Sabine Sanio

über Tilman Küntzel in: Ästhetische Erfahrung als Wahrnehmungsübung? Kapitel VII "Audiovisuelle Konzepte"

Sabine Sanio
Ästhetische Erfahrung als Wahrnehmungsübung?
aus Kapitel VII „Audiovisuelle Konzepte“
in: Musik-Konzepte
Sonderband Klangkunst
München 2008

(…) Wie Julius und Kubisch ist auch Tilman Küntzel eine Doppelbegabung als Musiker und Bildender Künstler. Er forciert in seinen Installationen das Verhältnis von Bild und Klang, indem er beide Dimensionen ungewöhnlich eng aufeinander bezieht. Die Irritation, ja, Überforderung unserer Sinne, die er damit provoziert, bewirkt eine Sensibilisierung für Möglichkeiten und Grenzen der Interaktion und Wechselwirkung zwischen Sehen und Hören. Fluxusstrategien aufgreifend integriert Küntzel alltäglichste Elemente in den Kunstlontext und führt die rein formale Herangehensweise mit seinen bewusst einfachen Materialien gerdezu ad absurdum. Küntzel operiert häufig mit der strikten Gleichschaltung von Klang und Licht. Dafür werden visuelle und akustische Signale direkt miteinander verkoppelt – trotz der Parallelschaltung erlebt der Rezipient akustische und visuelle Prozesse völlig unabhängig voneinander. In der Installation „Ein Treppenhaus für die Kunst““ hat er zwei über Eck liegende Wände mit einer Art Deckenfries versehen. Hinter strukturiertem Glas bilden einmal 15 und einmal 16 identische Objekte ein horizontales Band. Darunter sind in einer Höhe von bis zu knapp zwei Metern fast 100 kleine reliefartig hervortretende Halbkugeln unregelmäßig über die beiden Wände verteilt.

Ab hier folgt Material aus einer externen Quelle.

Lemma update_addresses_own_identity_witness :
  let m := NewMonitorConfigPolicyEditRequest
             {| ed_Attributes :=
                  {| ae_Policy :=
                       {| pp_MonitorConfigPolicyTagPolicy :=
                            Some NewMonitorConfigPolicyTagPolicy;
                          pp_UnparsedObject := None |};
                     ae_PolicyType := "tag"; ae_UnparsedObject := None |};
                ed_Id := "policy-1";
                ed_Type := MONITORCONFIGPOLICYRESOURCETYPE_MONITOR_CONFIG_POLICY;
                ed_UnparsedObject := None |} in
  ed_Id (er_Data m) = Id d_tag_no_key
  /\ ae_PolicyType (ed_Attributes (er_Data m)) = MONITORCONFIGPOLICYTYPE_TAG
  /\ Get d_tag_no_key "policy_type" = VString "tag"
  /\ w_calls (snd (resourceDatadogMonitorConfigPolicyUpdate (answering_api clean_response)
                     (mkWorld d_tag_no_key [])))
     = [] ++ [CallUpdateMonitorConfigPolicy (Id d_tag_no_key) m].
Proof.
  apply (update_addresses_own_identity (answering_api clean_response) d_tag_no_key []).
  reflexivity.
Defined.

End PolicyRequests.

(** ** The monitor config policy resource: state *)

Section PolicyState.
Import MonitorConfigPolicy.

(** What [updateMonitorConfigPolicyState] does, case by case: it stores the
    identity and the policy type of the response, and panics only on a
    ["tag"] response whose policy pointer is nil, after it has stored them.
    The map it hands to ["tag_policy"] is refused by a key declared as a
    list, so that key is never written. *)
Lemma updateMonitorConfigPolicyState_cases
    (m : option MonitorConfigPolicyResponseData) (d : ResourceData) (calls : list ApiCall) :
  updateMonitorConfigPolicyState m (mkWorld d calls)
  = if decide (GetPolicyType (GetAttributes m) = MONITORCONFIGPOLICYTYPE_TAG) then
      match ar_Policy (GetAttributes m) with
      | Some _ => (Val [], mkWorld (policy_state m d) calls)
      | None =>
          (Panic nil_deref,
           mkWorld (Set_ "policy_type" (VString (GetPolicyType (GetAttributes m)))
                      (SetId (GetId m) d)) calls)
      end
    else (Val [], mkWorld (policy_state m d) calls).
Proof.
  unfold updateMonitorConfigPolicyState, policy_state, bind, modify_data, set_field. cbn.
  destruct (decide (GetPolicyType (GetAttributes m) = MONITORCONFIGPOLICYTYPE_TAG));
    [|reflexivity].
  destruct (ar_Policy (GetAttributes m)); reflexivity.
Qed.

(** Storing the same response twice is storing it once. *)
Lemma policy_state_twice (m : option MonitorConfigPolicyResponseData) (d : ResourceData) :
  policy_state m (policy_state m d) = policy_state m d.
Proof.
  unfold policy_state, Set_, SetId. cbn. f_equal.
  rewrite insert_insert_eq. reflexivity.
Qed.

Lemma policy_state_id (m : option MonitorConfigPolicyResponseData) (d : ResourceData) :
  Id (policy_state m d) = GetId m.
Proof. reflexivity. Qed.

Lemma Get_Set_same (key : string) (v : value) (d : ResourceData) :
  Get (Set_ key v d) key = v.
Proof. unfold Get, Set_. cbn. rewrite lookup_insert_eq. reflexivity. Qed.

Lemma Get_Set_other (key key' : string) (v : value) (d : ResourceData) :
  key <> key' -> Get (Set_ key v d) key' = Get d key'.
Proof. intros Hne. unfold Get, Set_. cbn. rewrite lookup_insert_ne by exact Hne. reflexivity. Qed.

(** X6.  After a read whose call succeeds (and whose response, when of type
    ["tag"], has a policy), the identity is the id of the response (the empty
    string when the response has none), ["policy_type"] reads back the type
    of the response, and every other key reads as before: the tag policy of
    the response does not reach ["tag_policy"], because the map written there
    is refused by the key, which the schema declares as a list, and the
    error is discarded. *)
Theorem read_success_populates_state
    (api : ApiInstances) (d : ResourceData) (calls : list ApiCall) :
  let m := rs_Data (api_value (api_GetMonitorConfigPolicy api (Id d))) in
  let attributes := GetAttributes m in
  api_err (api_GetMonitorConfigPolicy api (Id d)) = None ->
  (GetPolicyType attributes = MONITORCONFIGPOLICYTYPE_TAG ->
   is_Some (ar_Policy attributes)) ->
  exists d',
    resourceDatadogMonitorConfigPolicyRead api (mkWorld d calls)
    = (Val [], mkWorld d' (calls ++ [CallGetMonitorConfigPolicy (Id d)]))
    /\ Id d' = GetId m
    /\ Get d' "policy_type" = VString (GetPolicyType attributes)
    /\ Get d' "tag_policy" = Get d "tag_policy"
    /\ (forall key, key <> "policy_type" -> Get d' key = Get d key).
Proof.
  intros m attributes He Hp. exists (policy_state m d).
  split.
  - unfold resourceDatadogMonitorConfigPolicyRead.
    unfold bind at 1. cbn [get_data w_data]. unfold bind at 1. cbn [record_call w_data w_calls].
    rewrite He. rewrite updateMonitorConfigPolicyState_cases. fold m. fold attributes.
    destruct (decide (GetPolicyType attributes = MONITORCONFIGPOLICYTYPE_TAG)) as [Ht|Ht];
      [|reflexivity].
    destruct (Hp Ht) as [p Hsome]. rewrite Hsome. reflexivity.
  - split; [apply policy_state_id|].
    unfold policy_state. fold attributes.
    split; [apply Get_Set_same|].
    split; [rewrite Get_Set_other by discriminate; reflexivity|].
    intros key H1. rewrite Get_Set_other by congruence. reflexivity.
Qed.

Lemma read_success_populates_state_witness :
  GetTagKey (pp_MonitorConfigPolicyTagPolicy
               (GetPolicy (GetAttributes (rs_Data clean_response)))) = "env"
  /\ GetValidTagValues (pp_MonitorConfigPolicyTagPolicy
                          (GetPolicy (GetAttributes (rs_Data clean_response))))
     = ["prod"; "staging"]
  /\ exists d',
    resourceDatadogMonitorConfigPolicyRead (answering_api clean_response)
      (mkWorld d_tag_no_key [])
    = (Val [], mkWorld d' ([] ++ [CallGetMonitorConfigPolicy (Id d_tag_no_key)]))
    /\ Id d' = "policy-1"
    /\ Get d' "policy_type" = VString "tag"
    /\ Get d' "tag_policy"
       = VList [VMap [("tag_key_required", VBool true);
                      ("valid_tag_values", VString "prod")]].
Proof.
  split; [reflexivity|]. split; [reflexivity|].
  destruct (read_success_populates_state (answering_api clean_response)
              d_tag_no_key [])
    as (d' & H1 & H2 & H3 & H4 & _).
  - reflexivity.
  - intros _. eexists. reflexivity.
  - exists d'. split; [exact H1|]. split; [exact H2|]. split; [exact H3|].
    rewrite H4. reflexivity.
Defined.

(** X7.  A read whose call succeeds with a response of type ["tag"] whose
    policy pointer is nil panics, after it has stored the identity and the
    policy type of the response. *)
Theorem read_tag_without_policy_panics
    (api : ApiInstances) (d : ResourceData) (calls : list ApiCall) :
  let m := rs_Data (api_value (api_GetMonitorConfigPolicy api (Id d))) in
  api_err (api_GetMonitorConfigPolicy api (Id d)) = None ->
  GetPolicyType (GetAttributes m) = MONITORCONFIGPOLICYTYPE_TAG ->
  ar_Policy (GetAttributes m) = None ->
  resourceDatadogMonitorConfigPolicyRead api (mkWorld d calls)
  = (Panic nil_deref,
     mkWorld (Set_ "policy_type" (VString "tag") (SetId (GetId m) d))
       (calls ++ [CallGetMonitorConfigPolicy (Id d)])).
Proof.
  intros m He Ht Hp.
  unfold resourceDatadogMonitorConfigPolicyRead.
  unfold bind at 1. cbn [get_data w_data]. unfold bind at 1. cbn [record_call w_data w_calls].
  rewrite He. rewrite updateMonitorConfigPolicyState_cases. fold m.
  rewrite Hp, Ht.
  destruct (decide (MONITORCONFIGPOLICYTYPE_TAG = MONITORCONFIGPOLICYTYPE_TAG));
    [reflexivity | contradiction].
Qed.

Lemma read_tag_without_policy_panics_witness :
  resourceDatadogMonitorConfigPolicyRead (answering_api hollow_response) (mkWorld d_tag [])
  = (Panic nil_deref,
     mkWorld (Set_ "policy_type" (VString "tag") (SetId "policy-1" d_tag))
       ([] ++ [CallGetMonitorConfigPolicy (Id d_tag)])).
Proof.
  apply (read_tag_without_policy_panics (answering_api hollow_response) d_tag []);
    reflexivity.
Defined.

Beim Nähertreten erkennt man hinter dem Glas Weihnachtssterne, wie sie in der Vorweihnachtszeit in vielen Fenstern leuchten. Über wärmeempfindliche Bimetalle, die wie eine Art „at random“-Steuerung funktionieren, wird das Aufleuchten und Verlöschen der Glühbirnen gesteuert. Neben den Glühbirnen hat Küntzel an die Bimetalle Piezos angeschlossen, die in den Halbkugeln an der Wand installiert sind: Parallel zu den aufleuchtenden und verlöschenden Lichtern ertönt ein ebenso unvorhersehbarer Rhythmus einsetzender und verstummender Piezoklänge. Auf Knopfdruck leuchten alle Sterne auf, doch bald erlöschen die ersten Glühbirnen für einen Moment. Nach kurzer Zeit zerfällt die wuchtige „Totale“ von Licht und Klang in ein unregelmäßiges Muster von bunten Lichtern und Geräuschen. Die Rummelplatzatmosphäre der flackernden Lichter, schnarrenden, surrenden und fiependen Piezos steht in deutlichem Kontrast zur kontemplativen Kunstrezeption – ein verspielt-ironischer Kommentar zur bis heute letztlich doch elitären Situation der Kunst und auch der Klangkunst in Galerien und Museen.